Problem description.
The lines below starting at the line containing "unfold in_feed. rewrite elem_of_union, elem_of_singleton." and ending at the line containing "From S2P Require" are to be repeated exactly, with both ends kept and nothing else added.

(Saved data entries)

#####

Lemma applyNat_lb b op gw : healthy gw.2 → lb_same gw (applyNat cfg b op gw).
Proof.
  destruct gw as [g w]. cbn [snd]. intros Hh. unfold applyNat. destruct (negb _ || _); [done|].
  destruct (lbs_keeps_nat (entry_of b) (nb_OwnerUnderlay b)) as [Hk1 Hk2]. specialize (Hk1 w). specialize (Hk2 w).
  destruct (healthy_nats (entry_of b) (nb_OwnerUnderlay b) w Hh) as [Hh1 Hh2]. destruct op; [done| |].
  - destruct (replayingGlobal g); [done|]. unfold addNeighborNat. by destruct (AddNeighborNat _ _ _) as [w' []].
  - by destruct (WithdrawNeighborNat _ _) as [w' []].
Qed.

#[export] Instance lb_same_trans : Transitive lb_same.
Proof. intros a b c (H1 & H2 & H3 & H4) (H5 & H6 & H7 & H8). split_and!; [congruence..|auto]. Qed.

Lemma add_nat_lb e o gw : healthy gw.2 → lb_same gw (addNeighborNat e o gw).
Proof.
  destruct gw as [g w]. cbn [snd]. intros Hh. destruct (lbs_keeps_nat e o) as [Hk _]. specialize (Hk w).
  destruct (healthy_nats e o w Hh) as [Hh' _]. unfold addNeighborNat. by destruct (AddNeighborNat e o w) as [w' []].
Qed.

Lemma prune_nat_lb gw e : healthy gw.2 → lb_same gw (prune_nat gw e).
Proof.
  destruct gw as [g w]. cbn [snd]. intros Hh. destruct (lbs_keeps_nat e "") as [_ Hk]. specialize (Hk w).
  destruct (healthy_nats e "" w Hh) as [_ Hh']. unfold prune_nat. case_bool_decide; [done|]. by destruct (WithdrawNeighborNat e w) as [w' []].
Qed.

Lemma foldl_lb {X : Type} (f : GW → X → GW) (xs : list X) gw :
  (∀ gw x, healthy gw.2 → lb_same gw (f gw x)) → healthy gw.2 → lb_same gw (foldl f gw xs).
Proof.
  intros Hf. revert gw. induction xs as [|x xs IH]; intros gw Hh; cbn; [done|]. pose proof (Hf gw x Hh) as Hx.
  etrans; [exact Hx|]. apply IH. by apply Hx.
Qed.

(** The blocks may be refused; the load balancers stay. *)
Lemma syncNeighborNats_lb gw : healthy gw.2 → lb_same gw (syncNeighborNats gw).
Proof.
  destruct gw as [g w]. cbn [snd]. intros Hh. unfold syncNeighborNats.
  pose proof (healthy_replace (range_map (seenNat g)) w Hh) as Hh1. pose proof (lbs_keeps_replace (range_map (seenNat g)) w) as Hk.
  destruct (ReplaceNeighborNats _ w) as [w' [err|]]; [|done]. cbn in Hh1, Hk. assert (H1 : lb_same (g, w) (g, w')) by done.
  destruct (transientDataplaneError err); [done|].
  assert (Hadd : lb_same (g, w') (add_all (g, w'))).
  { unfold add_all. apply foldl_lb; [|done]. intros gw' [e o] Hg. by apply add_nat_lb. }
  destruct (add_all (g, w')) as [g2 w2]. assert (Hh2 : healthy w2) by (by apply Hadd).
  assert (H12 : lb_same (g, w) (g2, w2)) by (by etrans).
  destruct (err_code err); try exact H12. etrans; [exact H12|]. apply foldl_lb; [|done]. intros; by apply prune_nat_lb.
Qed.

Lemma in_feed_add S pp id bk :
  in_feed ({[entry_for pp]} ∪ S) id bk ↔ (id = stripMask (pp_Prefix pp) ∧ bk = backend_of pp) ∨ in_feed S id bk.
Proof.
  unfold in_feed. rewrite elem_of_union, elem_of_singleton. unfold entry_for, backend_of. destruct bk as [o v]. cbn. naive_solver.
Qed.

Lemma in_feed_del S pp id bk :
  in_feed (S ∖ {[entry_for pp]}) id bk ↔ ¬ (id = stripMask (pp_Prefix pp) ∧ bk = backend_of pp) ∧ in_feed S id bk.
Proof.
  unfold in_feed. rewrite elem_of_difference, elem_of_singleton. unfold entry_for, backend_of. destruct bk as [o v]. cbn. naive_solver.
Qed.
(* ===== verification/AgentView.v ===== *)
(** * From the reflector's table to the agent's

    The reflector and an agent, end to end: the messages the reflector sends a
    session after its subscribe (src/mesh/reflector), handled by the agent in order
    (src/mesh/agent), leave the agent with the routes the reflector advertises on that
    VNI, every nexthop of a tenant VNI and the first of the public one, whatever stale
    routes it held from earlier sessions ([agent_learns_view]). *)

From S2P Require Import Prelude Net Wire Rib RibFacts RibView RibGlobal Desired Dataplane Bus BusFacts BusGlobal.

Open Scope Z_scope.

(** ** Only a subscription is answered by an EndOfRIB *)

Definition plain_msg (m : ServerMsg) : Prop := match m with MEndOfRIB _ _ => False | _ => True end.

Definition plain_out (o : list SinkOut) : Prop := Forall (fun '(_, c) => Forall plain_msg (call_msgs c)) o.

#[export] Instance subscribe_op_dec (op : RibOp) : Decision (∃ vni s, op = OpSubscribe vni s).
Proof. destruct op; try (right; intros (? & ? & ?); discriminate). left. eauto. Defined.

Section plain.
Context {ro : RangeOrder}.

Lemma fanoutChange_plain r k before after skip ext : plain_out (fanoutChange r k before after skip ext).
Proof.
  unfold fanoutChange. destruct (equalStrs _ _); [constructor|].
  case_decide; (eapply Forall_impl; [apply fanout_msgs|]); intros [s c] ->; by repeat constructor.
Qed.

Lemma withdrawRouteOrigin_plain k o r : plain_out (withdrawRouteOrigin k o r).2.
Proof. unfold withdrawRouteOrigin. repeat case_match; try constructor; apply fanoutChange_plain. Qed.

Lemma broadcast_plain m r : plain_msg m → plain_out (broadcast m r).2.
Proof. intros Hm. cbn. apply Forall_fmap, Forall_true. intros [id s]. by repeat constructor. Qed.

#####

Reply to the task.
  unfold in_feed. rewrite elem_of_union, elem_of_singleton. unfold entry_for, backend_of. destruct bk as [o v]. cbn. naive_solver.
Qed.

Lemma in_feed_del S pp id bk :
  in_feed (S ∖ {[entry_for pp]}) id bk ↔ ¬ (id = stripMask (pp_Prefix pp) ∧ bk = backend_of pp) ∧ in_feed S id bk.
Proof.
  unfold in_feed. rewrite elem_of_difference, elem_of_singleton. unfold entry_for, backend_of. destruct bk as [o v]. cbn. naive_solver.
Qed.
(* ===== verification/AgentView.v ===== *)
(** * From the reflector's table to the agent's

    The reflector and an agent, end to end: the messages the reflector sends a
    session after its subscribe (src/mesh/reflector), handled by the agent in order
    (src/mesh/agent), leave the agent with the routes the reflector advertises on that
    VNI, every nexthop of a tenant VNI and the first of the public one, whatever stale
    routes it held from earlier sessions ([agent_learns_view]). *)

From S2P Require Import Prelude Net Wire Rib RibFacts RibView RibGlobal Desired Dataplane Bus BusFacts BusGlobal.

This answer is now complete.